## YOUR TASK
I need all of the entries printed exactly.

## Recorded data
(** * Further properties of the engine *)

(** ** A rolling window by position *)

Lemma firstn_snoc {A : Type} (l : list A) (t : nat) (d : A) :
  (t < length l)%nat -> firstn (S t) l = firstn t l ++ [nth t l d].
Proof.
  revert t; induction l as [|x l IH]; intros t H; simpl in H; [lia|].
  destruct t as [|t]; [reflexivity|].
  change (firstn (S (S t)) (x :: l)) with (x :: firstn (S t) l).
  rewrite (IH t) by lia. reflexivity.
Qed.

Lemma scan_final_rolling w agg (h l : list fval) :
  scan_final (rolling_step w agg) h l = rev l ++ h.
Proof.
  unfold scan_final. revert h; induction l as [|x l IH]; intros h; simpl; auto.
  rewrite IH. now rewrite <- app_assoc.
Qed.

Lemma nth_rolling w agg (xs : list fval) (t : nat) :
  (t < length xs)%nat ->
  nth t (rolling w agg xs) NaN
  = window_value w agg (rev (firstn (S t) (prep_values xs))).
Proof.
  intros H. unfold rolling.
  assert (H' : (t < length (prep_values xs))%nat)
    by now rewrite prep_values_length.
  rewrite (nth_scan_final _ _ _ t NaN NaN) by exact H'.
  rewrite scan_final_rolling, app_nil_r.
  rewrite (firstn_snoc (prep_values xs) t NaN H'), rev_app_distr.
  reflexivity.
Qed.

(** The window at position [t]: the [w] values ending at [t]. *)
Lemma window_at (w t : nat) (xs : list fval) :
  (t < length xs)%nat -> (w <= S t)%nat ->
  rev (firstn w (rev (firstn (S t) xs))) = firstn w (skipn (S t - w) xs).
Proof.
  intros Ht Hw.
  rewrite firstn_rev, rev_involutive.
  rewrite length_firstn, Nat.min_l by lia.
  rewrite firstn_skipn_comm. f_equal. f_equal. lia.
Qed.

Lemma existsb_nan_Fin (l : list Q) : existsb is_nan (map Fin l) = false.
Proof. induction l; simpl; auto. Qed.

Lemma fold_Qplus_qsum (l : list Q) : fold_left Qplus l 0 == qsum l.
Proof.
  induction l as [|x l IH]; [reflexivity|].
  rewrite fold_Qplus_cons, IH. reflexivity.
Qed.

Lemma mean_Fin (l : list Q) :
  l <> [] ->
  exists m, mean (map Fin l) = Fin m /\
            m == qsum l / inject_Z (Z.of_nat (length l)).
Proof.
  intros Hne. unfold mean. rewrite np_sum_Fin, length_map. unfold fdiv, fnat.
  assert (Hlen : (0 < length l)%nat) by (destruct l; simpl; [congruence|lia]).
  pose proof (inject_nat_pos _ Hlen) as Hp.
  assert (E : Qzero_b (inject_Z (Z.of_nat (length l))) = false)
    by (apply Qzero_b_false; lra).
  rewrite E. eexists. split; [reflexivity|].
  now rewrite fold_Qplus_qsum.
Qed.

## SOLVED EXERCISE
(** * Further properties of the engine *)

(** ** A rolling window by position *)

Lemma firstn_snoc {A : Type} (l : list A) (t : nat) (d : A) :
  (t < length l)%nat -> firstn (S t) l = firstn t l ++ [nth t l d].
Proof.
  revert t; induction l as [|x l IH]; intros t H; simpl in H; [lia|].
  destruct t as [|t]; [reflexivity|].
  change (firstn (S (S t)) (x :: l)) with (x :: firstn (S t) l).
  rewrite (IH t) by lia. reflexivity.
Qed.

Lemma scan_final_rolling w agg (h l : list fval) :
  scan_final (rolling_step w agg) h l = rev l ++ h.
Proof.
  unfold scan_final. revert h; induction l as [|x l IH]; intros h; simpl; auto.
  rewrite IH. now rewrite <- app_assoc.
Qed.

Lemma nth_rolling w agg (xs : list fval) (t : nat) :
  (t < length xs)%nat ->
  nth t (rolling w agg xs) NaN
  = window_value w agg (rev (firstn (S t) (prep_values xs))).
Proof.
  intros H. unfold rolling.
  assert (H' : (t < length (prep_values xs))%nat)
    by now rewrite prep_values_length.
  rewrite (nth_scan_final _ _ _ t NaN NaN) by exact H'.
  rewrite scan_final_rolling, app_nil_r.
  rewrite (firstn_snoc (prep_values xs) t NaN H'), rev_app_distr.
  reflexivity.
Qed.

(** The window at position [t]: the [w] values ending at [t]. *)
Lemma window_at (w t : nat) (xs : list fval) :
  (t < length xs)%nat -> (w <= S t)%nat ->
  rev (firstn w (rev (firstn (S t) xs))) = firstn w (skipn (S t - w) xs).
Proof.
  intros Ht Hw.
  rewrite firstn_rev, rev_involutive.
  rewrite length_firstn, Nat.min_l by lia.
  rewrite firstn_skipn_comm. f_equal. f_equal. lia.
Qed.

Lemma existsb_nan_Fin (l : list Q) : existsb is_nan (map Fin l) = false.
Proof. induction l; simpl; auto. Qed.

Lemma fold_Qplus_qsum (l : list Q) : fold_left Qplus l 0 == qsum l.
Proof.
  induction l as [|x l IH]; [reflexivity|].
  rewrite fold_Qplus_cons, IH. reflexivity.
Qed.

Lemma mean_Fin (l : list Q) :
  l <> [] ->
  exists m, mean (map Fin l) = Fin m /\
            m == qsum l / inject_Z (Z.of_nat (length l)).
Proof.
  intros Hne. unfold mean. rewrite np_sum_Fin, length_map. unfold fdiv, fnat.
  assert (Hlen : (0 < length l)%nat) by (destruct l; simpl; [congruence|lia]).
  pose proof (inject_nat_pos _ Hlen) as Hp.
  assert (E : Qzero_b (inject_Z (Z.of_nat (length l))) = false)
    by (apply Qzero_b_false; lra).
  rewrite E. eexists. split; [reflexivity|].
  now rewrite fold_Qplus_qsum.
Qed.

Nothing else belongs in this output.